Мне кажется, Владимир Путин как бы придерживается той линии, той ниши как бы в мировой политике, которую он занял уже где-то с 2015 года. Это довольно маргинальная ниша, такая ниша маргинала с ядерными ракетами. Он как бы чувствует себя в безопасности благодаря военному некоторому «зонтику», благодаря тому, что Россия большая страна с большими возможностями, в частности, военными, и вполне готов на такую самоизоляцию, агрессивную самоизоляцию, и готов все время жертвовать интересами такими, может быть, не эти интересы России, они в каждой жертве это небольшой интерес, но здесь могли бы быть какие-то связи, какие-то контакты, какой-то обмен чем-то, здесь могли бы что-то развивать, какое-то сотрудничество. В конце концов, и этим можно пожертвовать, и этим, все не критично, не так критично, как цены на нефть. Но дело в том, что таких жертв очень много. Вот опять, вот «Северный поток - 2», ну, окей, зарыли там несколько десятков миллионов или там миллионов долларов, не помню, сколько он там стоит, и ничего из этого не будет, ну и наплевать, мы как бы не помрем. Но это изъятые деньги, изъятые доходы, и это накапливается все время. И это на самом деле такая интересная тема сама по себе, в связи с сегодняшним выступлением Путина в Совете Федерации можно ее коснуться. Путин как бы готов жертвовать интересами России мелкими ради некоторого крупного интереса, который он считает интересом России и который на самом деле является интересом сохранения его власти. И это уже пять лет основной вектор российской политики так устроен, и ничего не меняется, и вчера тоже ничего не изменилось. Путин знает, что все будут смотреть на него и думать про «Новичок», когда он будет выступать на 75-ой этой самой сессии, но он должен предстать в своей риторике крупного геополитического игрока, крупного некоторого деятеля, поговорить о победе в войне, которая является его таким идейным фетишем в его риторике последних лет. А на самом деле это вполне такая изоляционистская позиция крупной державы с большими военными силами.

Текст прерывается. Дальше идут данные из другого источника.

(** [handleDeleteDocument] (lines 317-320). *)
Definition handleDeleteDocument (docId : string) (s : AppState) : AppState :=
  if (List.length (documents s) <=? 1)%nat then s
  else setDocuments
         (filter (fun d => negb (String.eqb (doc_id d) docId)) (documents s)) s.

(** [handleRemoveItem] (lines 360-364). *)
Definition handleRemoveItem (docId itemId : string) (s : AppState) : AppState :=
  setDocuments
    (map (fun doc => if String.eqb (doc_id doc) docId
                     then setItems
                            (filter (fun i => negb (String.eqb (id i) itemId)) (items doc))
                            doc
                     else doc) (documents s)) s.

(** [handleUpdateItem] (lines 370-381). *)
Definition handleUpdateItem (updatedItem : ImageItem) (s : AppState) : AppState :=
  match editingItem s with
  | None => s
  | Some (docId, _) =>
      setDocuments
        (onItemsOf docId (onItem (id updatedItem) (fun _ => updatedItem)) (documents s)) s
  end.

(** A string is truthy unless it is empty; a URL got from a canvas is not
    empty. *)
Definition truthy (u : option ImageUrl) : bool :=
  match u with
  | None => false
  | Some (Source EmptyString) => false
  | Some _ => true
  end.

(** [handleResetToOriginal] (lines 383-395). *)
Definition handleResetToOriginal (docId itemId : string) (s : AppState) : AppState :=
  {| documents :=
       onItemsOf docId
         (onItem itemId (fun item => setUrl (originalUrl item) (processing item) None item))
         (documents s);
     batchHistory := batchHistory s; editingItem := editingItem s;
     isProcessing := isProcessing s; language := language s;
     toast := Some {| message := match language s with
                                 | ptBR => "Imagem restaurada."
                                 | enUS => "Image restored."
                                 end;
                      success := true |} |}.

(** [handleRestoreItem] (lines 397-408). *)
Definition handleRestoreItem (docId itemId : string) (s : AppState) : AppState :=
  setDocuments
    (onItemsOf docId
       (fun item =>
          if negb (String.eqb (id item) itemId) || negb (truthy (backupUrl item))
          then item
          else match backupUrl item with
               | Some b => setUrl b (processing item) None item
               | None => item
               end)
       (documents s)) s.

(** [l.findIndex(p)]. *)
Fixpoint findIndex (A : Type) (p : A -> bool) (l : list A) : option nat :=
  match l with
  | [] => None
  | a :: t => if p a then Some 0%nat
              else match findIndex p t with
                   | Some n => Some (S n)
                   | None => None
                   end
  end.

(** [l.find(p)]. *)
Fixpoint find (A : Type) (p : A -> bool) (l : list A) : option A :=
  match l with
  | [] => None
  | a :: t => if p a then Some a else find p t
  end.

(** [l.splice(i, 1)] on a copy: the list without its element at [i]. *)
Fixpoint removeAt (A : Type) (i : nat) (l : list A) : list A :=
  match l, i with
  | [], _ => []
  | _ :: t, O => t
  | h :: t, S i' => h :: removeAt i' t
  end.

(** [l.splice(i, 0, x)] for [0 <= i]. *)
Definition insertAt (A : Type) (i : nat) (x : A) (l : list A) : list A :=
  firstn i l ++ x :: skipn i l.

(** The place where [targetItems.splice(targetIndex, 0, movedItem)] or
    [targetItems.push(movedItem)] puts the item (lines 441-442): at the end
    for [null] and for an index not below the length, counted from the end
    for a negative index. *)
Definition targetPlace (targetIndex : option Z) (len : nat) : nat :=
  match targetIndex with
  | None => len
  | Some t =>
      if (Z.of_nat len <=? t)%Z then len
      else if (t <? 0)%Z then Z.to_nat (Z.max (Z.of_nat len + t) 0)
      else Z.to_nat t
  end.

(** [handleMoveItem] (lines 429-446), the function given to
    [setDocuments]. *)
Definition moveItem (sourceDocId itemId targetDocId : string) (targetIndex : option Z)
    (prevDocs : list DocumentGroup) : list DocumentGroup :=
  match findIndex (fun d => String.eqb (doc_id d) sourceDocId) prevDocs,
        findIndex (fun d => String.eqb (doc_id d) targetDocId) prevDocs with
  | Some sourceDocIndex, Some targetDocIndex =>
      match nth_error prevDocs sourceDocIndex with
      | None => prevDocs
      | Some sourceDoc =>
          match findIndex (fun i => String.eqb (id i) itemId) (items sourceDoc) with
          | None => prevDocs
          | Some itemIndex =>
              match nth_error (items sourceDoc) itemIndex with
              | None => prevDocs
              | Some movedItem =>
                  let sourceItems := removeAt itemIndex (items sourceDoc) in
                  let newDocs :=
                    set_nth sourceDocIndex (setItems sourceItems sourceDoc) prevDocs in
                  match nth_error newDocs targetDocIndex with
                  | None => prevDocs
                  | Some targetDoc =>
                      let targetItems0 :=
                        if String.eqb sourceDocId targetDocId
                        then sourceItems else items targetDoc in
                      let targetItems :=
                        insertAt (targetPlace targetIndex (List.length targetItems0))
                                 movedItem targetItems0 in
                      set_nth targetDocIndex (setItems targetItems targetDoc) newDocs
                  end
              end
          end
      end
  | _, _ => prevDocs
  end.

Definition handleMoveItem (sourceDocId itemId targetDocId : string)
    (targetIndex : option Z) (s : AppState) : AppState :=
  setDocuments (moveItem sourceDocId itemId targetDocId targetIndex (documents s)) s.

(** [JSON.parse(JSON.stringify(documents))]: strings and booleans come back
    as they were, a key holding [undefined] is left out, a [File] comes back
    as an empty object. *)
Definition jsonItem (i : ImageItem) : ImageItem :=
  {| id := id i; url := url i; originalUrl := originalUrl i;
     originalFile := match originalFile i with
                     | Some _ => Some EmptyObject
                     | None => None
                     end;
     name := name i; type := type i; selected := selected i;
     processing := processing i; backupUrl := backupUrl i |}.

Definition jsonCopy (docs : list DocumentGroup) : list DocumentGroup :=
  map (fun d => setItems (map jsonItem (items d)) d) docs.

(** A task of the batch (line 453). *)
Record Task : Type := { t_docId : string; t_itemId : string; t_url : ImageUrl }.

Definition tasksOf (docsToProcess : list DocumentGroup) : list Task :=
  flat_map (fun doc =>
              map (fun item => {| t_docId := doc_id doc; t_itemId := id item;
                                  t_url := url item |})
                  (filter (fun item => is_image (type item)) (items doc)))
           docsToProcess.

(** The first [setDocuments] of the batch (line 459). *)
Definition markProcessing (docs : list DocumentGroup) : list DocumentGroup :=
  map (fun doc =>
         if doc_selected doc
         then setItems
                (map (fun i => if is_image (type i)
                               then setUrl (url i) (Some true) (Some (url i)) i
                               else i) (items doc)) doc
         else doc) docs.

Кирилл, сейчас я еще хотела поговорить про Совет Федерации, действительно, и один вопрос задам про ООН, как ни странно, про эту самую Вторую мировую войну, которая действительно любимая тема Путина. У нас есть блок, который звучит абсолютно блоком, вынутым откуда-то из восьмидесятого года, это такая риторика «холодной войны», неразмещение ракет средней и меньшей дальности, вот это все. И это все абсолютно ложится в некоторую общую линию, действительно, изоляционизма, принятой маргинальности и некоторого наплевательства. С другой стороны, вот эта вот Вторая мировая война, о которой надо постоянно говорить, и в общем на самом деле некоторым образом искать себе союзников и поддержки в этом своем видении Второй мировой войны, искать людей, которые поймут, какова роль Советского Союза. Ее особенно никто и не опровергает, но тем не менее, этих людей надо найти и с ними как-то задружиться, с ними держать связь, в противовес тем людям, которые отрицают роль Советского Союза и так далее. Вот это бесконечное возвращение к теме войны и нащупывание каких-то общих точек, это что такое, на фоне действительно довольно кусков какой-то вполне милитаристской риторики?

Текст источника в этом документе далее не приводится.